New research shows that consumers perceive upstart automotive sites as more balanced and credible than the sites of the big automakers.

Independent automotive Web sites continue to whip those of the big carmakers, according to new research, although the giants are stepping on the gas.

According to a Jupiter Media Metrix study released Monday, third-party automotive sites such as Carpoint.com and AutoTrader.com receive far more visitors than sites such as Ford.com and Toyota.com. The independent sites are considered musts for car shoppers looking for comparisons, objective reviews and owner critiques.

The top five online destinations in terms of unique monthly visitors in the automotive e-commerce niche are Kbb.com, the online site for used-car buyer's guide Kelley Blue Book, Microsoft's Carpoint.com, AutoTrader.com, AutoVantage.com and Edmunds.com. Each had at least 2 million visitors in July, according to the survey.

By contrast, large automobile companies did not have a single site fall in the top 10.

The most popular automaker site was Ford.com, which had 1.2 million visitors in July and came in at No. 11--after start-ups such as eBayMotors.com and AAA.com, the Web site for the Automobile Association of America. General Motors' Chevrolet.com, Toyota.com and BMW.com rounded out the list of automakers' most popular sites, with respective ranks of 13, 19 and 31.
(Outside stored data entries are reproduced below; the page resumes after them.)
Lemma sort_desc_sorted {X : Type} (key : X -> Z) (l : list X) :
  StronglySorted (fun x y => (key y <= key x)%Z) (sort_desc key l).
Proof.
  unfold sort_desc. induction l as [|a l IH]; cbn [fold_right];
    [constructor|].
  induction IH as [|d l' Hs IH' Hd]; cbn [insert_desc].
  - constructor; constructor.
  - destruct (Z.leb_spec (key d) (key a)).
    + constructor; [constructor; assumption|].
      constructor; [exact H|].
      eapply Forall_impl; [|exact Hd]. cbv beta. intros; lia.
    + constructor; [exact IH'|].
      rewrite Forall_forall in *. intros x Hx.
      destruct (insert_desc_in _ _ _ _ Hx) as [->|Hx']; [lia|].
      exact (Hd x Hx').
Qed.

(** ** Niche classifier: the leading categories *)

Lemma primary_eq (posts : list post) :
  primary (identify_niche posts)
  = match sort_desc snd (niche_scores posts) with
    | e :: _ => if (0 <? snd e)%Z then Some (fst e) else None
    | [] => None
    end.
Proof. reflexivity. Qed.

Lemma secondary_eq (posts : list post) :
  secondary (identify_niche posts)
  = map fst (filter (fun e => (0 <? snd e)%Z)
                    (firstn 3 (tl (sort_desc snd (niche_scores posts))))).
Proof. reflexivity. Qed.
(** [s.startswith(c)] for a one-character [c] *)
Definition startswith (c : ascii) (s : str) : bool :=
  match s with
  | c' :: _ => bool_decide (c' = c)
  | [] => false
  end.

(** [s.endswith(c)] for a one-character [c] *)
Definition endswith (c : ascii) (s : str) : bool :=
  match last s with
  | Some c' => bool_decide (c' = c)
  | None => false
  end.

End Str.

(** ** Configuration *)

Definition UPLOAD_FOLDER : str := «"static/uploads"».

Definition ALLOWED_EXTENSIONS : gset str :=
  {[ «"mp4"»; «"avi"»; «"mov"»; «"wmv"»; «"flv"»; «"webm"» ]}.

(** ** File validation *)

(** [allowed_file]: the conjunction short-circuits, so the index [[1]] is
    evaluated only when [filename] contains a dot; the [None] branch
    stands for the [IndexError] that would be raised otherwise
    (see [rsplit_index_1], which shows it is never reached). *)
Definition allowed_file (filename : str) : bool :=
  Str.contains "." filename &&
  match Str.rsplit "." 1 filename !! 1%nat with
  | Some ext => bool_decide (Str.lower ext ∈ ALLOWED_EXTENSIONS)
  | None => false
  end.

(** ** Clock and timestamp formatting *)

(** A naive local date and time truncated to whole seconds: the fields of
    [datetime.now()] that [strftime] reads below. *)
Record datetime := mkDatetime {
  year : Z; month : Z; day : Z;
  hour : Z; minute : Z; second : Z
}.

Definition digit (d : Z) : ascii := ascii_of_nat (48 + Z.to_nat d).

(** The last [width] decimal digits of [n], most significant first. *)
Fixpoint zero_padded (width : nat) (n : Z) : str :=
  match width with
  | O => []
  | S w => zero_padded w (n / 10) ++ [digit (n mod 10)]
  end.

(** One [strftime] directive; a directive the handlers never use is
    copied through. *)
Definition directive (dt : datetime) (d : ascii) : str :=
  if decide (d = "Y"%char) then zero_padded 4 (year dt)
  else if decide (d = "m"%char) then zero_padded 2 (month dt)
  else if decide (d = "d"%char) then zero_padded 2 (day dt)
  else if decide (d = "H"%char) then zero_padded 2 (hour dt)
  else if decide (d = "M"%char) then zero_padded 2 (minute dt)
  else if decide (d = "S"%char) then zero_padded 2 (second dt)
  else ["%"%char; d].

(** [dt.strftime(format)] *)
Fixpoint strftime (dt : datetime) (format : str) : str :=
  match format with
  | [] => []
  | c :: rest =>
      if decide (c = "%"%char) then
        match rest with
        | d :: rest' => directive dt d ++ strftime dt rest'
        | [] => [c]
        end
      else c :: strftime dt rest
  end.


(** ** Paths *)

(** [os.path.join(a, b)] on POSIX, for two components. *)
Definition os_path_join (a b : str) : str :=
  if Str.startswith "/" b then b
  else if bool_decide (a = []) || Str.endswith "/" a then a ++ b
  else a ++ "/"%char :: b.

(** The components of a path, split at every slash. *)
Fixpoint components_from (cur : str) (path : str) : list str :=
  match path with
  | [] => [cur]
  | c :: rest =>
      if decide (c = "/"%char) then cur :: components_from [] rest
      else components_from (cur ++ [c]) rest
  end.

Definition components (path : str) : list str := components_from [] path.

(** Lexical resolution of a relative path: empty and [.] components are
    skipped, [..] steps out of the directory reached so far ([None] when
    it steps above the starting directory). *)
Fixpoint resolve_from (dir : list str) (cs : list str) : option (list str) :=
  match cs with
  | [] => Some dir
  | c :: cs' =>
      if decide (c = []) then resolve_from dir cs'
      else if decide (c = «"."») then resolve_from dir cs'
      else if decide (c = «".."») then
        match dir with
        | [] => None
        | _ => resolve_from (removelast dir) cs'
        end
      else resolve_from (dir ++ [c]) cs'
  end.

Definition resolve (path : str) : option (list str) :=
  resolve_from [] (components path).

(** ** Data model *)

(** A row of the table [videos].  [upload_date] is the instant denoted by
    the [CURRENT_TIMESTAMP] text of the row, in whole seconds: texts of
    the form [YYYY-MM-DD HH:MM:SS] compare as the instants they denote.
    [featured] holds what the handlers write, a Python [bool]. *)
Record Video := mkVideo {
  id : Z;
  title : str;
  description : str;
  filename : str;
  upload_date : Z;
  featured : bool
}.

Global Instance Video_eq_dec : EqDecision Video.
Proof. solve_decision. Defined.

(** The uploaded file part ([request.files['video']]). *)
Record FileStorage := mkFileStorage {
  file_filename : str;
  file_stream : list Byte.byte
}.

(** The parts of an upload request the handler reads. *)
Record Request := mkRequest {
  files_video : option FileStorage;   (* request.files.get('video') *)
  form_title : option str;            (* request.form.get('title') *)
  form_description : option str;      (* request.form.get('description') *)
  form_featured : bool                (* 'featured' in request.form *)
}.

(** What the surroundings decide during one request: the two clocks and
    whether the storage root accepts the write or the removal asked of
    it. *)
Record Env := mkEnv {
  now : datetime;            (* datetime.now() *)
  CURRENT_TIMESTAMP : Z;     (* the database clock *)
  save_fails : bool;         (* file.save raises *)
  remove_fails : bool        (* os.remove raises *)
}.

Inductive Endpoint := home_page | admin_login | admin_dashboard_page.

Inductive Template :=
| home_html (featured_videos recent_videos : list Video)
| highlights_html (featured_videos other_videos : list Video)
| admin_dashboard_html (videos : list Video).

Inductive Exception :=
| BadRequestKeyError (key : str)
| OSError (path : str).

Inductive Response :=
| redirect (target : Endpoint)
| render_template (page : Template)
| bad_request                       (* 400 *)
| internal_server_error (e : Exception).   (* 500 *)

(** Calls made to the database and to the storage root, in the order in
    which they are made. *)
Inductive Event :=
| DbConnect
| DbSelectById (video_id : Z)
| DbSelectList (featured_is : option bool) (limit : option nat)
| DbInsert (title description filename : str) (featured : bool)
| DbDelete (video_id : Z)
| DbUpdateFeatured (new_featured : bool) (video_id : Z)
| DbCommit
| DbClose
| FileSave (path : str)
| OsPathExists (path : str)
| OsRemove (path : str).

Global Instance Event_eq_dec : EqDecision Event.
Proof. solve_decision. Defined.

Record World := mkWorld {
  videos : list Video;                    (* table videos, in rowid order *)
  sqlite_sequence : Z;                    (* AUTOINCREMENT high-water mark *)
  storage : gmap str (list Byte.byte);    (* files by path *)
  session_admin_logged_in : option bool;  (* session.get('admin_logged_in') *)
  flashes : list (str * str);             (* (message, category) *)
  trace : list Event
}.

(** ** Handler computations *)

Definition M (A : Type) : Type := World -> (Exception + A) * World.

Global Instance M_ret : MRet M := fun A a w => (inr a, w).

Global Instance M_bind : MBind M := fun A B f m w =>
  match m w with
  | (inl e, w') => (inl e, w')
  | (inr a, w') => f a w'
  end.

Definition raise {A} (e : Exception) : M A := fun w => (inl e, w).

Definition get_world : M World := fun w => (inr w, w).

Definition put_world (w : World) : M unit := fun _ => (inr tt, w).

Definition log (ev : Event) : M unit := fun w =>
  (inr tt, mkWorld (videos w) (sqlite_sequence w) (storage w)
                   (session_admin_logged_in w) (flashes w) (trace w ++ [ev])).

Definition set_videos (vs : list Video) : M unit := fun w =>
  (inr tt, mkWorld vs (sqlite_sequence w) (storage w)
                   (session_admin_logged_in w) (flashes w) (trace w)).

Definition set_sqlite_sequence (n : Z) : M unit := fun w =>
  (inr tt, mkWorld (videos w) n (storage w)
                   (session_admin_logged_in w) (flashes w) (trace w)).

Definition set_storage (fs : gmap str (list Byte.byte)) : M unit := fun w =>
  (inr tt, mkWorld (videos w) (sqlite_sequence w) fs
                   (session_admin_logged_in w) (flashes w) (trace w)).

(** Python truthiness of [session.get('admin_logged_in')]. *)
Definition truthy (v : option bool) : bool :=
  match v with
  | Some b => b
  | None => false
  end.

Definition session_get_admin_logged_in : M (option bool) := fun w =>
  (inr (session_admin_logged_in w), w).

(** [flash(message, category)] *)
Definition flash (message category : str) : M unit := fun w =>
  (inr tt, mkWorld (videos w) (sqlite_sequence w) (storage w)
                   (session_admin_logged_in w)
                   (flashes w ++ [(message, category)]) (trace w)).

(** [request.form['title']]: a missing key raises. *)
Definition form_getitem_title (request : Request) : M str :=
  match form_title request with
  | Some t => mret t
  | None => raise (BadRequestKeyError «"title"»)
  end.
(** X17.  A crossover marker is never drawn before index 34, and where one
    is drawn it sits at the closing price of that candle: every entry of the
    buy and sell series is empty or the close of the candle at its index. *)
Theorem crossover_markers_sit_on_prices {num : Type} `{!JsNumber num} `{!JsMath num}
    (candles : list (Candle num)) (j : nat) (p : SparklineChart.Point num) :
  SparklineChart.buySignals (SparklineChart.chartSeries candles) !! j = Some p ∨
  SparklineChart.sellSignals (SparklineChart.chartSeries candles) !! j = Some p →
  p = SparklineChart.Null ∨
  (34 ≤ j ∧ ∃ candle, candles !! j = Some candle ∧ p = SparklineChart.Value (close candle)).
Proof.
  destruct (Nat.lt_ge_cases (length candles) 35) as [Hshort|Hlen].
  { unfold SparklineChart.chartSeries.
    destruct (Nat.ltb_spec (length candles) 35); [|lia]. cbn. by intros [?|?]. }
  rewrite chartSeries_long by done.
  cbn [SparklineChart.buySignals SparklineChart.sellSignals SparklineChart.pointRadii
         SparklineChart.paddedEma12 SparklineChart.paddedEma26].
  assert (Hprices : length (close <$> candles) = length candles) by apply length_fmap.
  destruct (marks_ok_loop (close <$> candles)
              (slice_from 8 (SparklineChart.macdLine (close <$> candles)))
              (SparklineChart.signalLine (close <$> candles))
              (length (SparklineChart.signalLine (close <$> candles))))
    as [[_ Hbuy] [_ Hsell]].
  { rewrite length_signalLine; lia. }
  assert (Hclose : ∀ p, (p = SparklineChart.Null ∨
              (34 ≤ j ∧ ∃ price, (close <$> candles) !! j = Some price
                                 ∧ p = SparklineChart.Value price)) →
            p = SparklineChart.Null ∨
            (34 ≤ j ∧ ∃ candle, candles !! j = Some candle
                                ∧ p = SparklineChart.Value (close candle))).
  { intros q [->|(Hj & price & Hprice & ->)]; [by left|right]. split; [done|].
    rewrite list_lookup_fmap in Hprice.
    destruct (candles !! j) as [candle|]; [|done]. injection Hprice as <-.
    by exists candle. }
  intros [Hp|Hp]; apply Hclose; [by apply Hbuy|by apply Hsell].
Qed.

Lemma crossover_markers_sit_on_prices_witness :
  SparklineChart.buySignals (SparklineChart.chartSeries (Samples.rising 40)) !! 10
  = Some SparklineChart.Null.
Proof.
  destruct (SparklineChart.buySignals (SparklineChart.chartSeries (Samples.rising 40)) !! 10)
    as [p|] eqn:Hp.
  - destruct (crossover_markers_sit_on_prices (Samples.rising 40) 10 p) as [->|[Hj _]];
      [by left|reflexivity|lia].
  - vm_compute in Hp. discriminate.
Defined.

Section chart_and_service.
Context {num : Type} `{!JsNumber num} `{!JsMath num}.
(** C4, on the code: an update that changes the room does not resolve the
    chain again.  Moving the stay of the scenario from room 20 (hotel 10,
    owner 3) to room 21 (hotel 11, owner 4) is accepted and stored with
    the new room and its price, and still with hotel 10 and owner 3; and a
    hotel id in the body is stored as sent. *)
Theorem updateBooking_keeps_stale_owner :
  updateBooking Scenario.lib Scenario.dec_1_2024 Scenario.customer_a 1
    Scenario.move_to_room_21 Scenario.db_stay
  = (Ok (Some (1%positive, Scenario.stay_in_room_21)),
     with_bookings {[1%positive := Scenario.stay_in_room_21]} Scenario.db)
  ∧ Booking.roomId Scenario.stay_in_room_21 = 21%positive
  ∧ rooms Scenario.db !! 21%positive = Some (Room.mk 11 (150 # 1))
  ∧ hotels Scenario.db !! 11%positive = Some (Hotel.mk 4 101 Hotel.approved true)
  ∧ Booking.hotelId Scenario.stay_in_room_21 = 10%positive
  ∧ Booking.ownerId Scenario.stay_in_room_21 = 3%positive
  ∧ updateBooking Scenario.lib Scenario.dec_1_2024 Scenario.customer_a 1
      Scenario.move_and_name_hotel Scenario.db_stay
    = (Ok (Some (1%positive, Scenario.stay_in_room_21_hotel_99)),
       with_bookings {[1%positive := Scenario.stay_in_room_21_hotel_99]} Scenario.db)
  ∧ Booking.hotelId Scenario.stay_in_room_21_hotel_99 = 99%positive.
Proof. repeat split; vm_compute; reflexivity. Qed.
Jupiter analyst Julie Ask said the independent sites owe their popularity to consumers who perceive them as more balanced and credible than automobile manufacturers' sites--and they provide clues for automakers hoping to boost traffic to their own online sites.

"While car manufacturer sites are catching up, consumers still perceive third-party auto sites to be more impartial and innovative, offering tools, chat rooms and a breadth of links to services that were only recently adopted by some manufacturers," Ask said.

Despite their lackluster performance, automakers may soon surpass the start-ups in terms of traffic. According to Jupiter, growth rates for the automakers' sites outpace those of their smaller competitors.

Unique visitors to automobile manufacturer sites increased more than 30 percent from the previous year, from 6.2 million to 8.2 million. Traffic to automotive resource sites increased about 25 percent during the same period, from 16 million to 20 million.

"This situation mirrors the retail, travel and financial services industries, where traditional brick-and-mortar businesses have been growing their online audiences at a faster rate than their Internet-only counterparts," Ask said. "To maintain their lead, third-party resource sites must not only provide a higher-quality experience to the consumer, but also partner with manufacturers and provide enough value to dealers so that they will be willing to work with multiple sources for leads and advertising."

Regardless of how independent sites fare in the long-term competition, it is clear the automotive e-commerce niche has staying power. Car shoppers have become some of the most avid Internet researchers, spending an average of more than 10 minutes on automotive sites every month, according to the survey. Only the entertainment category, which includes the popular gaming subcategory, has higher user patronage.